Lemma repeat_opt_last (A : Type) (P Q : A -> Prop) (f : A -> option A)
    (k : nat) (a : A) :
  (forall y, P y -> exists y', f y = Some y' /\ P y' /\ Q y') ->
  P a -> exists r, repeat_opt (S k) f a = Some r /\ P r /\ Q r.
Proof.
  intros Hf. revert a. induction k as [| k IH]; intros a Ha.
  - simpl. destruct (Hf a Ha) as (y & E & Hy & Qy). rewrite E.
    exists y. repeat split; assumption.
  - change (repeat_opt (S (S k)) f a)
      with (match f a with Some a' => repeat_opt (S k) f a' | None => None end).
    destruct (Hf a Ha) as (y & E & Hy & _). rewrite E. apply IH, Hy.
Qed.

Section ZeroCoefficient.

Variable n : nat.
Variable b : Z.
Variable x0 : Field.
Variable a : Q.
Hypothesis Ha : a == 0.
Variables i j : nat.
Hypothesis Hi : (1 <= i <= n)%nat.
Hypothesis Hj : (1 <= j <= n)%nat.

Ltac block_copies :=
  let i' := fresh "i'" in
  let j' := fresh "j'" in
  intros i' j' ? ?;
  rewrite get_set_block; unfold in_slice; settle_tests;
  rewrite Ha; field.

Lemma base_sweep_copies (x : Field) :
  rows x = (n + 2)%nat ->
  exists y, Base.diffuse_sweep b a x0 x = Some y /\
            rows y = (n + 2)%nat /\ copied_at n b x0 y i j.
Proof.
  intros Hx. unfold Base.diffuse_sweep. cbv zeta.
  rewrite (denominator_one a Ha). cbn [andb].
  eexists. split; [reflexivity |]. split.
  - rewrite base_set_bnd_rows, rows_set_block. exact Hx.
  - rewrite (base_set_bnd_eq n) by (rewrite rows_set_block; assumption).
    apply copy_then_bnd; try assumption; [rewrite rows_set_block; assumption |].
    block_copies.
Qed.

Lemma pro_sweep_copies (pr : Pro.Params) (x : Field) :
  Pro.N pr = n -> rows x = (n + 2)%nat ->
  copied_at n b x0 (Pro.diffuse_sweep pr b a (1 / (1 + 4 * a)) x0 x) i j.
Proof.
  intros Hpr Hx. unfold Pro.diffuse_sweep. cbv zeta.
  rewrite (pro_set_bnd_eq n) by (try rewrite rows_set_block; assumption).
  apply copy_then_bnd; try assumption; [rewrite rows_set_block; assumption |].
  block_copies.
Qed.

Lemma thinking_sweep_copies (x : Field) :
  rows x = (n + 2)%nat ->
  copied_at n b x0 (Thinking.lin_sweep b a (1 / (1 + 4 * a)) x0 x) i j.
Proof.
  intros Hx. unfold Thinking.lin_sweep. rewrite (thinking_dimN n x Hx). cbv zeta.
  apply copy_then_bnd; try assumption; [rewrite rows_set_block; assumption |].
  block_copies.
Qed.

End ZeroCoefficient.

Lemma pro_sweep_rows pr b a c x0 x :
  rows (Pro.diffuse_sweep pr b a c x0 x) = rows x.
Proof.
  unfold Pro.diffuse_sweep. cbv zeta.
  rewrite pro_set_bnd_rows, rows_set_block. reflexivity.
Qed.

Lemma thinking_sweep_rows b a c x0 x :
  rows (Thinking.lin_sweep b a c x0 x) = rows x.
Proof.
  unfold Thinking.lin_sweep. cbv zeta.
  rewrite thinking_set_bnd_rows', rows_set_block. reflexivity.
Qed.

Lemma zero_weight (dt diff m : Q) : diff == 0 -> dt * diff * m * m == 0.
Proof. intros ->. ring. Qed.

Lemma thinking_lin_solve_copies
    (n k : nat) (b : Z) (x x0 : Field) (a : Q) (i j : nat) :
  rows x = (n + 2)%nat -> a == 0 -> (1 <= k)%nat ->
  (1 <= i <= n)%nat -> (1 <= j <= n)%nat ->
  returns_with _ (Thinking.lin_solve b x x0 a (1 + 4 * a) k)
    (fun r => copied_at n b x0 r i j).
Proof.
  intros Hx Ha Hk Hi Hj. unfold Thinking.lin_solve. cbv zeta.
  rewrite (denominator_one a Ha).
  eexists. split; [reflexivity |].
  destruct k as [| k]; [lia |]. rewrite repeat_n_last.
  apply thinking_sweep_copies; try assumption.
  apply repeat_n_inv; [| exact Hx].
  intros y Hy. rewrite thinking_sweep_rows. exact Hy.
Qed.

Lemma base_diffuse_copies
    (n ITER : nat) (b : Z) (x x0 : Field) (diff dt : Q) (i j : nat) :
  rows x = (n + 2)%nat -> diff == 0 -> (1 <= ITER)%nat ->
  (1 <= i <= n)%nat -> (1 <= j <= n)%nat ->
  returns_with _ (Base.diffuse n dt ITER b x x0 diff)
    (fun r => copied_at n b x0 r i j).
Proof.
  intros Hs Hdiff HI Hi Hj. unfold Base.diffuse. cbv zeta.
  destruct ITER as [| k]; [lia |].
  destruct (repeat_opt_last Field (fun y => rows y = (n + 2)%nat)
              (fun y => copied_at n b x0 y i j)
              (Base.diffuse_sweep b (dt * diff * Qn n * Qn n) x0) k x)
    as (r & E & _ & C).
  - intros y Hy. apply base_sweep_copies; try assumption.
    apply zero_weight, Hdiff.
  - exact Hs.
  - exists r. split; assumption.
Qed.

Lemma pro_diffuse_copied
    (n : nat) (pr : Pro.Params) (b : Z) (x x0 : Field) (diff dt : Q) (i j : nat) :
  rows x = (n + 2)%nat -> Pro.N pr = n -> diff == 0 ->
  (1 <= Pro.iters pr)%nat ->
  (1 <= i <= n)%nat -> (1 <= j <= n)%nat ->
  returns_with _ (Pro.diffuse pr b x x0 diff dt)
    (fun r => rows r = (n + 2)%nat /\ copied_at n b x0 r i j).
Proof.
  intros Hs Hpr Hdiff Hit Hi Hj. unfold Pro.diffuse. cbv zeta.
  rewrite (denominator_one _ (zero_weight dt diff (Qn (Pro.N pr)) Hdiff)).
  eexists. split; [reflexivity |]. split.
  - apply (repeat_n_inv Field (fun y => rows y = (n + 2)%nat)); [| exact Hs].
    intros y Hy. rewrite pro_sweep_rows. exact Hy.
  - destruct (Pro.iters pr) as [| k]; [lia |]. rewrite repeat_n_last.
    rewrite Hpr. apply pro_sweep_copies; try assumption.
    + apply zero_weight, Hdiff.
    + apply repeat_n_inv; [| exact Hs].
      intros y Hy. rewrite pro_sweep_rows. exact Hy.
Qed.

Lemma thinking_diffuse_copied
    (n : nat) (b : Z) (x x0 : Field) (diff dt : Q) (i j : nat) :
  rows x = (n + 2)%nat -> diff == 0 ->
  (1 <= i <= n)%nat -> (1 <= j <= n)%nat ->
  returns_with _ (Thinking.diffuse b x x0 diff dt)
    (fun r => copied_at n b x0 r i j).
Proof.
  intros Hs Hdiff Hi Hj. unfold Thinking.diffuse. cbv zeta.
  unfold Thinking.dimN. replace (rows x - 2)%nat with n by lia.
  apply thinking_lin_solve_copies; try assumption;
    [apply zero_weight, Hdiff | lia].
Qed.

(** C9.  With a diffusion coefficient equal to zero the relaxation
    weight [a] is zero and the denominator is 1, so for any positive
    iteration count and any [dt], [diffuse] leaves in every interior
    cell of [x] the value of the same cell of the reference [x0],
    followed by the boundary rule, in each of the three variants (the
    thinking variant's [diffuse] always runs 20 iterations of
    [lin_solve], which has the property for every positive count). *)
Theorem diffuse_zero_coefficient_copies
    (n ITER : nat) (pr : Pro.Params) (b : Z) (x x0 : Field) (diff dt : Q)
    (i j : nat) :
  has_shape (n + 2) x = true ->
  Pro.N pr = n ->
  diff == 0 ->
  (1 <= ITER)%nat -> (1 <= Pro.iters pr)%nat ->
  (1 <= i <= n)%nat -> (1 <= j <= n)%nat ->
  returns_with _ (Base.diffuse n dt ITER b x x0 diff)
    (fun r => copied_at n b x0 r i j) /\
  returns_with _ (Pro.diffuse pr b x x0 diff dt)
    (fun r => copied_at n b x0 r i j) /\
  returns_with _ (Thinking.diffuse b x x0 diff dt)
    (fun r => copied_at n b x0 r i j) /\
  (let a := dt * diff * Qn n * Qn n in
   returns_with _ (Thinking.lin_solve b x x0 a (1 + 4 * a) ITER)
     (fun r => copied_at n b x0 r i j)).
Proof.
  intros Hs Hpr Hdiff HI Hit Hi Hj. apply has_shape_rows in Hs.
  split; [| split; [| split]].
  - apply base_diffuse_copies; assumption.
  - destruct (pro_diffuse_copied n pr b x x0 diff dt i j)
      as (r & E & _ & C); try assumption.
    exists r. split; assumption.
  - apply thinking_diffuse_copied; assumption.
  - cbv zeta.
    apply thinking_lin_solve_copies; try assumption. apply zero_weight, Hdiff.
Qed.

Lemma diffuse_zero_coefficient_copies_witness :
  returns_with _ (Base.diffuse 3 (1 # 10) 20 1 (zeros 5) sample_grid 0)
    (fun r => copied_at 3 1 sample_grid r 2 3) /\
  returns_with _ (Pro.diffuse sample_params 1 (zeros 5) sample_grid 0 (1 # 10))
    (fun r => copied_at 3 1 sample_grid r 2 3) /\
  returns_with _ (Thinking.diffuse 1 (zeros 5) sample_grid 0 (1 # 10))
    (fun r => copied_at 3 1 sample_grid r 2 3) /\
  (let a := (1 # 10) * 0 * Qn 3 * Qn 3 in
   returns_with _ (Thinking.lin_solve 1 (zeros 5) sample_grid a (1 + 4 * a) 20)
     (fun r => copied_at 3 1 sample_grid r 2 3)).
Proof.
  apply (diffuse_zero_coefficient_copies 3 20 sample_params 1 (zeros 5)
           sample_grid 0 (1 # 10) 2 3);
    first [ reflexivity | simpl; lia | lia ].
Defined.

(** ** The density brush *)

(** A loop whose every pass adds [amount] to the cells it hits, with
    no cell hit by two passes, adds [amount] once to every cell hit by
    some pass and leaves the others alone. *)
Section LoopOfBumps.

Variable K : Type.
Variable upd : Field -> K -> Field.
Variable hit : K -> nat -> nat -> bool.
Variable ok : K -> Prop.
Variable R : nat.
Variable amount : Q.
Variables a b : nat.

Hypothesis upd_rows : forall d k, ok k -> rows d = R -> rows (upd d k) = R.
Hypothesis upd_get : forall d k, ok k -> rows d = R ->
  get (upd d k) a b = if hit k a b then get d a b + amount else get d a b.
Hypothesis hit_once : forall k1 k2, ok k1 -> ok k2 ->
  hit k1 a b = true -> hit k2 a b = true -> k1 = k2.

Lemma fold_rows (l : list K) (d : Field) :
  Forall ok l -> rows d = R -> rows (fold_left upd l d) = R.
Proof.
  revert d. induction l as [| k l IH]; intros d Hok Hd; simpl.
  - exact Hd.
  - inversion Hok as [| ? ? Hk Hl].
    apply IH; [exact Hl |]. apply upd_rows; assumption.
Qed.

Lemma fold_hits (l : list K) (d : Field) :
  Forall ok l -> NoDup l -> rows d = R ->
  get (fold_left upd l d) a b =
  if existsb (fun k => hit k a b) l then get d a b + amount else get d a b.
Proof.
  revert d. induction l as [| k l IH]; intros d Hok Hnd Hd; simpl.
  - reflexivity.
  - inversion Hok as [| ? ? Hk Hl].
    inversion Hnd as [| ? ? Hnotin Hnd'].
    rewrite IH by (try assumption; apply upd_rows; assumption).
    rewrite upd_get by assumption.
    destruct (hit k a b) eqn:Hh; simpl; [| reflexivity].
    assert (E : existsb (fun k0 => hit k0 a b) l = false).
    { apply not_true_is_false. intros Hex.
      apply existsb_exists in Hex. destruct Hex as [k' [Hin Hh']].
      assert (k = k').
      { apply hit_once; try assumption.
        rewrite Forall_forall in Hl. apply Hl. exact Hin. }
      subst k'. contradiction. }
    rewrite E. reflexivity.
Qed.

End LoopOfBumps.

Lemma in_zrange (lo hi z : Z) : In z (Pro.zrange lo hi) <-> (lo <= z < hi)%Z.
Proof.
  unfold Pro.zrange. rewrite in_map_iff. split.
  - intros [k [<- Hk]]. apply in_seq in Hk. lia.
  - intros Hz. exists (Z.to_nat (z - lo)). split; [lia |].
    apply in_seq. lia.
Qed.

Lemma NoDup_zrange (lo hi : Z) : NoDup (Pro.zrange lo hi).
Proof.
  unfold Pro.zrange. apply Injective_map_NoDup.
  - intros x y H. lia.
  - apply seq_NoDup.
Qed.

(** Some pass of [range(lo, hi)] with [lo >= 0] reaches row [a]. *)
Lemma existsb_zrange (lo hi : Z) (a : nat) (P : Z -> bool) :
  (0 <= lo)%Z ->
  existsb (fun k => (a =? Z.to_nat k)%nat && P k) (Pro.zrange lo hi) =
  ((lo <=? Z.of_nat a) && (Z.of_nat a <? hi))%Z && P (Z.of_nat a).
Proof.
  intros Hlo. apply eq_true_iff_eq. rewrite existsb_exists.
  rewrite !andb_true_iff, Z.leb_le, Z.ltb_lt. split.
  - intros [k [Hin Hk]]. apply in_zrange in Hin.
    apply andb_true_iff in Hk. destruct Hk as [Hak HP].
    apply Nat.eqb_eq in Hak.
    assert (k = Z.of_nat a) by lia. subst k. repeat split; try lia; exact HP.
  - intros [[H1 H2] HP]. exists (Z.of_nat a). split.
    + apply in_zrange. lia.
    + rewrite Nat2Z.id, Nat.eqb_refl. exact HP.
Qed.

Lemma existsb_eq (A : Type) (f g : A -> bool) (l : list A) :
  (forall x, f x = g x) -> existsb f l = existsb g l.
Proof.
  intros H. induction l as [| x l IH]; simpl; [reflexivity |].
  rewrite H, IH. reflexivity.
Qed.

Section Brush.

Variable n : nat.
Variables i j r : Z.
Variable amount : Q.
Variables a b : nat.
Hypothesis Ha : (a <= n + 1)%nat.
Hypothesis Hb : (b <= n + 1)%nat.

Let cond (ii jj : Z) : bool := ((ii - i) ^ 2 + (jj - j) ^ 2 <=? r * r)%Z.
Let okz (k : Z) : Prop := (1 <= k <= Z.of_nat n)%Z.
Let pass_j (ii : Z) (d : Field) (jj : Z) : Field :=
  if cond ii jj then Pro.bump d ii jj amount else d.
Let hit_j (ii jj : Z) (a' b' : nat) : bool :=
  (b' =? Z.to_nat jj)%nat && ((a' =? Z.to_nat ii)%nat && cond ii jj).
Let cols : list Z :=
  Pro.zrange (Z.max 1 (j - r)) (Z.min (Z.of_nat n) (j + r) + 1).
Let rows_l : list Z :=
  Pro.zrange (Z.max 1 (i - r)) (Z.min (Z.of_nat n) (i + r) + 1).
Let pass_i (d : Field) (ii : Z) : Field := fold_left (pass_j ii) cols d.
Let hit_i (ii : Z) (a' b' : nat) : bool :=
  existsb (fun jj => hit_j ii jj a' b') cols.

Lemma cols_ok : Forall okz cols.
Proof.
  apply Forall_forall. intros k Hk. apply in_zrange in Hk. unfold okz. lia.
Qed.

Lemma rows_ok : Forall okz rows_l.
Proof.
  apply Forall_forall. intros k Hk. apply in_zrange in Hk. unfold okz. lia.
Qed.

Lemma pass_j_rows (ii : Z) (d : Field) (jj : Z) :
  rows d = (n + 2)%nat -> rows (pass_j ii d jj) = (n + 2)%nat.
Proof.
  intros Hd. unfold pass_j, Pro.bump.
  destruct (cond ii jj); [rewrite rows_set_cell |]; exact Hd.
Qed.

Lemma pass_j_get (ii : Z) (d : Field) (jj : Z) :
  rows d = (n + 2)%nat ->
  get (pass_j ii d jj) a b =
  if hit_j ii jj a b then get d a b + amount else get d a b.
Proof.
  intros Hd. unfold pass_j, hit_j, Pro.bump.
  destruct (cond ii jj).
  - rewrite get_set_cell, Hd. settle_tests.
    rewrite (andb_comm (b =? Z.to_nat jj)%nat), andb_true_r.
    destruct (Nat.eqb_spec a (Z.to_nat ii)) as [-> |]; simpl; [| reflexivity].
    destruct (Nat.eqb_spec b (Z.to_nat jj)) as [-> |]; reflexivity.
  - rewrite !andb_false_r. reflexivity.
Qed.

▸ PROBLEM REQUIREMENTS
Please copy, exactly as written, every line in the listing above from the line with "destruct k as" up to and including the line with "intros Hs Hdiff HI Hi".

▸ RESULT
  destruct k as [| k]; [lia |]. rewrite repeat_n_last.
  apply thinking_sweep_copies; try assumption.
  apply repeat_n_inv; [| exact Hx].
  intros y Hy. rewrite thinking_sweep_rows. exact Hy.
Qed.

Lemma base_diffuse_copies
    (n ITER : nat) (b : Z) (x x0 : Field) (diff dt : Q) (i j : nat) :
  rows x = (n + 2)%nat -> diff == 0 -> (1 <= ITER)%nat ->
  (1 <= i <= n)%nat -> (1 <= j <= n)%nat ->
  returns_with _ (Base.diffuse n dt ITER b x x0 diff)
    (fun r => copied_at n b x0 r i j).
Proof.
  intros Hs Hdiff HI Hi Hj. unfold Base.diffuse. cbv zeta.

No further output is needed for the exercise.